Does the $\sigma$-algebra generated by weak topology of Banach space equal Borel $\sigma$-algebra for the norm topology?
This question is useful in showing that weak measurability in the sense of Bochner is equivalent to measurability in the usual way when we equip the Banach space with the Borel $\sigma$-algebra induced by the norm.
I can cover the case where the Banach space is separable.

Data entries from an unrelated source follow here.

Lemma active_interval_wf draw intervals now cache :
  rand_wf cache → rand_wf (active_interval draw intervals now cache).2.
Proof.
  intros Hwf. unfold active_interval.
  assert (∀ st, rand_wf st.2 → rand_wf (foldl (consider draw now) st intervals).2) as H.
  { induction intervals as [|ti l IH]; intros st Hst; cbn; [done|]. apply IH. unfold consider.
    destruct (is_cancelled ti); [done|]. pose proof (effective_window_wf draw ti st.2 Hst) as Hw.
    destruct (effective_window draw ti st.2) as [[a e] c]. destruct (negb _); [done|].
    by destruct (st.1) as [[? ?]|]. }
  specialize (H (None, cache) Hwf). by destruct (foldl _ _ _).
Qed.

Lemma emit_price_progresses n s : progresses s (set_t_log (t_log s ++ [RelayPrice n]) s).
Proof.
  split; try done. exists [RelayPrice n]. split_and!; [done|constructor|by intros k ?%elem_of_nil|].
  intros k. rewrite elem_of_nil. tauto.
Qed.

Lemma relay_if_changed_runs tp rc interval lfdis s :
  runs (relay_if_changed tp rc interval lfdis) s (λ _ _, True).
Proof.
  unfold relay_if_changed. apply runs_get. destruct (bool_decide _); [by apply runs_ret|].
  destruct interval as [ti|]; [|apply runs_modify; [by apply progresses_quiet|done]].
  apply (runs_bind _ _ _ (λ _ _, True)).
  - unfold fetch_prices. destruct (ti_prices_link ti) as [[|c h]|]; [by apply runs_ret| |by apply runs_ret].
    apply runs_get. eapply (runs_bind _ _ _ (λ _ _, True)); [by apply t_await_runs|]. intros [] s1 _ _.
    by apply runs_ret.
  - intros [blocks|] s1 _ _; [|by apply runs_ret].
    eapply (runs_bind _ _ _ (λ _ _, True)); [apply runs_modify; [by apply progresses_quiet|done]|].
    intros [] s2 _ _. apply (runs_bind _ _ _ (λ _ _, True)).
    + unfold build_notification. apply runs_get.
      eapply (runs_bind _ _ _ (λ _ _, True)).
      * apply runs_modify; [|done]. apply set_rand_progresses. apply effective_window_wf.
      * intros [] s3 _ _. destruct (effective_window _ _ _) as [[a e] c]. by apply runs_ret.
    + intros n s3 _ _. apply runs_modify; [apply emit_price_progresses|done].
Qed.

Let $X$ our Banach space and denote the weak topology $\tau'$ and the $\sigma$-algebra it generates $\sigma(\tau')$. Since a closed ball is closed in the weak topology, all closed balls are in $\sigma(\tau')$. Let $B(x,r)$ an open ball. Then
$$B(x,r) = \bigcup_n \overline{B}(x,r-n^{-1}) \in \sigma(\tau').$$
Thus all open balls are in $\sigma(\tau')$, and since the open balls generate the Borel sigma algebra (using here separability), $\sigma(\tau')$ contains the Borel $\sigma$-algebra. The other inclusion is trivial, as the weak topology is weaker than the norm topology.
I'm unsure whether the result holds when $X$ is not separable.
Best Answer
Talagrand (1978) showed that the answer is "no" for the Banach space $l^\infty$.
Talagrand, Michel, Comparaison des boréliens d’un espace de Banach pour les topologies fortes et faibles, Indiana Univ. Math. J. 27, 1001-1004 (1978). ZBL0396.28007.
The question was asked by me in
Edgar, G. A., Measurability in a Banach space, Indiana Univ. Math. J. 26, 663-677 (1977). ZBL0361.46017.
and answered by Talagrand almost immediately.
I do know that the weak and norm Borel sets coincide if the space admits a Kadec norm. Corollary 2.4 in:
Edgar, G. A., Measurability in a Banach space. II, Indiana Univ. Math. J. 28, 559-579 (1979). ZBL0418.46034.